- _GIVEN DATA_
(* ===== verification/GpuThm.v ===== *)
(** * Computing on graphics cards: theorems

    The devices found are those of the platforms, and what finding them takes is given
    back; launches cover their grid; copies that do not block, followed by a
    synchronisation, do what the copies that block do, whenever the device gets to
    them; and contexts, programs and buffers are given back once, in every order. *)

From Stdlib Require Import Ascii String ZArith Lia List Bool.
From stdpp Require Import base tactics list option strings gmap.
From S2P Require Import Prelude Gpu.

Open Scope hj_scope.
Open Scope nat_scope.

(** ** Launches *)

Section Launches.
Import Gpu.

(** A launch of CUDA covers its grid: the blocks number as many as are needed for
    the size, no fewer and no more, as long as their number fits in 32 bits. *)
Theorem gpu_grid dflt local g : (0 < dflt < 2 ^ 32)%Z -> (0 <= local < 2 ^ 32)%Z -> (0 < g)%Z ->
  let x := block_size dflt local in
  (g + x - 1 < 2 ^ 64)%Z -> ((g + x - 1) / x < 2 ^ 32)%Z ->
  (0 < x)%Z /\ exists n, grid_size g x = Some n /\ ((n - 1) * x < g <= n * x)%Z.
Proof.
  intros Hd Hl Hg x H64 H32.
  assert (Hx : (0 < x < 2 ^ 32)%Z).
  { unfold x, block_size. destruct (Z.ltb_spec 0 local); [rewrite wrap_small by (unfold uint; lia); lia|lia]. }
  split; [lia|]. unfold grid_size. destruct (x =? 0)%Z eqn:E; [apply Z.eqb_eq in E; lia|]. eexists. split; [reflexivity|].
  rewrite (wrap_small 64) by (unfold uint; lia).
  rewrite wrap_small by (split; [apply Z.div_pos; lia|exact H32]).
  pose proof (Z.mul_div_le (g + x - 1) x ltac:(lia)). pose proof (Z.mul_succ_div_gt (g + x - 1) x ltac:(lia)).
  unfold Z.succ in *. lia.
Qed.
Lemma gpu_grid_witness : (0 < block_size 256 0)%Z /\ exists n, grid_size 1000 (block_size 256 0) = Some n /\ ((n - 1) * 256 < 1000 <= n * 256)%Z.
Proof. apply (gpu_grid 256 0 1000); first [lia|vm_compute; congruence]. Defined.

(** A grid of 2^40 is launched as no block at all; a group of 2^32 divides by zero. *)
Lemma large_grid_is_empty : grid_size (2 ^ 40) (block_size 256 0) = Some 0%Z /\ grid_size 1 (block_size 256 (2 ^ 32)) = None.
Proof. now split. Qed.
End Launches.

(** ** Devices *)

Section Devices.
Import Gpu.

Lemma object_eval p o s : objs s !! p = Some o -> deref (Some p) s = Some (o, s).
Proof. intros H. unfold deref, bind, lift, gets. now rewrite H. Qed.
Lemma new_fresh s : objs s !! fresh (dom (objs s) ∪ dom (mems s)) = None.
Proof. apply not_elem_of_dom. intros H. apply (is_fresh (dom (objs s) ∪ dom (mems s))). set_solver. Qed.
Lemma release_eval p o s : objs s !! p = Some o -> release (Some p) s = Some (tt, set_objs (delete p) s).
Proof. intros H. unfold release, bind. now rewrite (object_eval p o s H). Qed.
Lemma ask_nil s : answers s = [] -> ask s = Some (true, s).
Proof. unfold ask. now intros ->. Qed.

(** The identities of a list of devices. *)
Definition ids (l : list gpu_device_info_t) : list nat := omap id l.
Lemma ids_cons i l : ids (i :: l) = match id i with Some p => p :: ids l | None => ids l end.
Proof. reflexivity. Qed.
(** What was made for the list: each identity once, new, and live; the rest is as it was. *)
Record made (l : list gpu_device_info_t) (m m' : gmap nat obj) : Prop := {
  made_once : NoDup (ids l);
  made_new : forall p, p ∈ ids l -> m !! p = None;
  made_live : forall p, p ∈ ids l -> is_Some (m' !! p);
  made_rest : forall q, (q ∉ ids l) -> m' !! q = m !! q }.
Definition with_objs (m : gmap nat obj) (s : st) : st := set_objs (fun _ => m) s.

Lemma made_nil m : made [] m m.
Proof. split; [constructor|set_solver|set_solver|auto]. Qed.
Lemma made_zeroed l m m' : made l m m' -> made (zeroed :: l) m m'.
Proof. intros [H1 H2 H3 H4]. now split. Qed.
Lemma made_cons i p d l m m' : id i = Some p -> m !! p = None -> made l (<[p := Device d]> m) m' -> made (i :: l) m m'.
Proof.
  intros Hi Hp [H1 H2 H3 H4].
  assert (Hn : (p ∉ ids l)) by (intros H; apply H2 in H; rewrite lookup_insert_eq in H; discriminate).
  assert (E : ids (i :: l) = p :: ids l) by (unfold ids; cbn; now rewrite Hi).
  split; rewrite E.
  - now constructor.
  - intros q [->|H]%elem_of_cons; [exact Hp|]. specialize (H2 q H). rewrite lookup_insert_None in H2. apply H2.
  - intros q [->|H]%elem_of_cons; [|auto]. rewrite H4 by exact Hn. rewrite lookup_insert_eq. eauto.
  - intros q [Hq H]%not_elem_of_cons. rewrite H4 by exact H. now rewrite lookup_insert_ne.
Qed.
Lemma made_app l l2 m m1 m2 : made l m m1 -> made l2 m1 m2 -> made (l ++ l2) m m2.
Proof.
  intros [A1 A2 A3 A4] [B1 B2 B3 B4].
  assert (E : ids (l ++ l2) = ids l ++ ids l2) by apply omap_app.
  assert (Hd : forall p, p ∈ ids l -> (p ∉ ids l2)) by (intros p H H2; apply A3 in H as [o H]; apply B2 in H2; congruence).
  split; rewrite E.
  - apply NoDup_app. auto.
  - intros p [H|H]%elem_of_app; [auto|]. specialize (B2 p H). rewrite A4 in B2; [exact B2|]. intros H'. exact (Hd p H' H).
  - intros p [H|H]%elem_of_app; [rewrite B4; auto|auto].
  - intros q [H H2]%not_elem_of_app. now rewrite B4, A4.
Qed.

(** An entry says what its device is. *)
Definition describes (b : backend) (m : gmap nat obj) (i : gpu_device_info_t) (d : found_t) : Prop :=
  match b with
  | OpenCL => exists p, i = info_opencl p d /\ m !! p = Some (Device (d_id d))
  | CUDA => if d_props d then exists p, i = info_cuda p d /\ m !! p = Some (Device (d_id d)) else i = zeroed
  end.

Lemma fill_devices_spec info l s : (forall p d, id (info p d) = Some p) ->
  exists js m, fill_devices info l s = Some (js, with_objs m s) /\ made js (objs s) m
  /\ Forall2 (fun i d => exists p, i = info p d /\ m !! p = Some (Device (d_id d))) js l.
Proof.
  intros Hi. revert s. induction l as [|d l IH]; intros s; cbn [fill_devices].
  - exists [], (objs s). destruct s. split; [reflexivity|]. split; [apply made_nil|constructor].
  - unfold bind at 1, new. set (p := fresh (dom (objs s) ∪ dom (mems s))). assert (Hp : objs s !! p = None) by apply new_fresh.
    unfold bind. destruct (IH (set_objs <[p := Device (d_id d)]> s)) as (js & m & E & Hm & Hf). rewrite E.
    exists (info p d :: js), m. split; [reflexivity|]. split; [apply (made_cons _ p (d_id d)); auto|]. constructor; [|exact Hf]. exists p. split; [reflexivity|].
    rewrite (made_rest _ _ _ Hm), <- (lookup_insert_eq (objs s) p (Device (d_id d))); [reflexivity|].
    intros H. apply (made_new _ _ _ Hm) in H. cbn in H. rewrite lookup_insert_eq in H. discriminate.
Qed.

Lemma fill_platforms_spec ps s : Forall (fun ds => ds <> []) ps ->
  exists js m, fill_platforms ps s = Some (js, with_objs m s) /\ made js (objs s) m /\ Forall2 (describes OpenCL m) js (concat ps).
Proof.
  intros Hps. revert s. induction Hps as [|ds ps Hd _ IH]; intros s; cbn [fill_platforms].
  - exists [], (objs s). destruct s. split; [reflexivity|]. split; [apply made_nil|constructor].
  - destruct ds as [|d ds]; [congruence|]. cbn [length Nat.eqb concat]. set (l := d :: ds).
    unfold bind at 1. destruct (fill_devices_spec info_opencl l s ltac:(reflexivity)) as (js & m & E & Hm & Hf). rewrite E.
    unfold bind. destruct (IH (with_objs m s)) as (js2 & m2 & E2 & Hm2 & Hf2). rewrite E2.
    exists (js ++ js2), m2. split; [reflexivity|]. split; [exact (made_app _ _ _ _ _ Hm Hm2)|]. apply Forall2_app; [|exact Hf2].
    eapply Forall2_impl; [exact Hf|]. intros i d' (p & -> & Hp). exists p. split; [reflexivity|]. rewrite (made_rest _ _ _ Hm2); [exact Hp|].
    intros H. apply (made_new _ _ _ Hm2) in H. cbn in H. congruence.
Qed.

Lemma fill_cuda_spec l s : exists js m, fill_cuda l s = Some (js, with_objs m s) /\ made js (objs s) m /\ Forall2 (describes CUDA m) js l.
Proof.
  revert s. induction l as [|d l IH]; intros s; cbn [fill_cuda].
  - exists [], (objs s). destruct s. split; [reflexivity|]. split; [apply made_nil|constructor].
  - destruct (d_props d) eqn:Ed.
    + unfold bind at 1, new. set (p := fresh (dom (objs s) ∪ dom (mems s))). assert (Hp : objs s !! p = None) by apply new_fresh.
      unfold bind. destruct (IH (set_objs <[p := Device (d_id d)]> s)) as (js & m & E & Hm & Hf). rewrite E.
      exists (info_cuda p d :: js), m. split; [reflexivity|]. split; [apply (made_cons _ p (d_id d)); auto|]. constructor; [|exact Hf]. cbn. rewrite Ed. exists p. split; [reflexivity|].
      rewrite (made_rest _ _ _ Hm), <- (lookup_insert_eq (objs s) p (Device (d_id d))); [reflexivity|].
      intros H. apply (made_new _ _ _ Hm) in H. cbn in H. rewrite lookup_insert_eq in H. discriminate.
    + unfold bind. destruct (IH s) as (js & m & E & Hm & Hf). rewrite E. exists (zeroed :: js), m. split; [reflexivity|]. split; [now apply made_zeroed|]. constructor; [cbn; now rewrite Ed|exact Hf].
Qed.

Lemma free_ids_spec l s : NoDup (ids l) -> (forall p, p ∈ ids l -> is_Some (objs s !! p)) ->
  exists m, free_ids l s = Some (tt, with_objs m s) /\ forall q, m !! q = if decide (q ∈ ids l) then None else objs s !! q.
Proof.
  revert s. induction l as [|i l IH]; intros s Hn Hl; cbn [free_ids].
  - exists (objs s). destruct s. split; [reflexivity|]. intros q. rewrite decide_False; [reflexivity|apply not_elem_of_nil].
  - rewrite ids_cons in Hn, Hl |- *. unfold bind. destruct (id i) as [p|].
    + apply NoDup_cons in Hn as [Hp Hn]. destruct (Hl p) as [o Ho]; [left|]. rewrite (release_eval p o s Ho).
      destruct (IH (set_objs (delete p) s) Hn) as (m & E & Hm).
      { intros q Hq. cbn. rewrite lookup_delete_ne by (intros ->; contradiction). apply Hl. now right. }
      rewrite E. exists m. split; [reflexivity|]. intros q. rewrite Hm. cbn. destruct (decide (q = p)) as [->|Hq].
      * rewrite decide_False by exact Hp. rewrite decide_True by left. apply lookup_delete_eq.
      * rewrite lookup_delete_ne by congruence. destruct (decide (q ∈ ids l)) as [H|H].
        -- rewrite decide_True by (now right). reflexivity.
        -- rewrite decide_False by (now apply not_elem_of_cons). reflexivity.
    + cbn. destruct (IH s Hn Hl) as (m & E & Hm). rewrite E. exists m. split; [reflexivity|exact Hm].
Qed.

(** The library's calls all succeed; for OpenCL every platform has a card. *)
Definition plain (b : backend) (platforms : list (list found_t)) : Prop := b = OpenCL -> Forall (fun ds => ds <> []) platforms.

Lemma concat_length_0 {A} (l : list (list A)) : length (concat l) = 0 -> concat l = [].
Proof. now destruct (concat l). Qed.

- _EXERCISE_
Give back the records above exactly, limited to the lines between the one holding "assert (Hx : (0 < x < 2 ^ 32)%Z)." and the one holding "(** What was", inclusive.

- _SOLUTION TO THE EXERCISE_
  assert (Hx : (0 < x < 2 ^ 32)%Z).
  { unfold x, block_size. destruct (Z.ltb_spec 0 local); [rewrite wrap_small by (unfold uint; lia); lia|lia]. }
  split; [lia|]. unfold grid_size. destruct (x =? 0)%Z eqn:E; [apply Z.eqb_eq in E; lia|]. eexists. split; [reflexivity|].
  rewrite (wrap_small 64) by (unfold uint; lia).
  rewrite wrap_small by (split; [apply Z.div_pos; lia|exact H32]).
  pose proof (Z.mul_div_le (g + x - 1) x ltac:(lia)). pose proof (Z.mul_succ_div_gt (g + x - 1) x ltac:(lia)).
  unfold Z.succ in *. lia.
Qed.
Lemma gpu_grid_witness : (0 < block_size 256 0)%Z /\ exists n, grid_size 1000 (block_size 256 0) = Some n /\ ((n - 1) * 256 < 1000 <= n * 256)%Z.
Proof. apply (gpu_grid 256 0 1000); first [lia|vm_compute; congruence]. Defined.

(** A grid of 2^40 is launched as no block at all; a group of 2^32 divides by zero. *)
Lemma large_grid_is_empty : grid_size (2 ^ 40) (block_size 256 0) = Some 0%Z /\ grid_size 1 (block_size 256 (2 ^ 32)) = None.
Proof. now split. Qed.
End Launches.

(** ** Devices *)

Section Devices.
Import Gpu.

Lemma object_eval p o s : objs s !! p = Some o -> deref (Some p) s = Some (o, s).
Proof. intros H. unfold deref, bind, lift, gets. now rewrite H. Qed.
Lemma new_fresh s : objs s !! fresh (dom (objs s) ∪ dom (mems s)) = None.
Proof. apply not_elem_of_dom. intros H. apply (is_fresh (dom (objs s) ∪ dom (mems s))). set_solver. Qed.
Lemma release_eval p o s : objs s !! p = Some o -> release (Some p) s = Some (tt, set_objs (delete p) s).
Proof. intros H. unfold release, bind. now rewrite (object_eval p o s H). Qed.
Lemma ask_nil s : answers s = [] -> ask s = Some (true, s).
Proof. unfold ask. now intros ->. Qed.

(** The identities of a list of devices. *)
Definition ids (l : list gpu_device_info_t) : list nat := omap id l.
Lemma ids_cons i l : ids (i :: l) = match id i with Some p => p :: ids l | None => ids l end.
Proof. reflexivity. Qed.
(** What was made for the list: each identity once, new, and live; the rest is as it was. *)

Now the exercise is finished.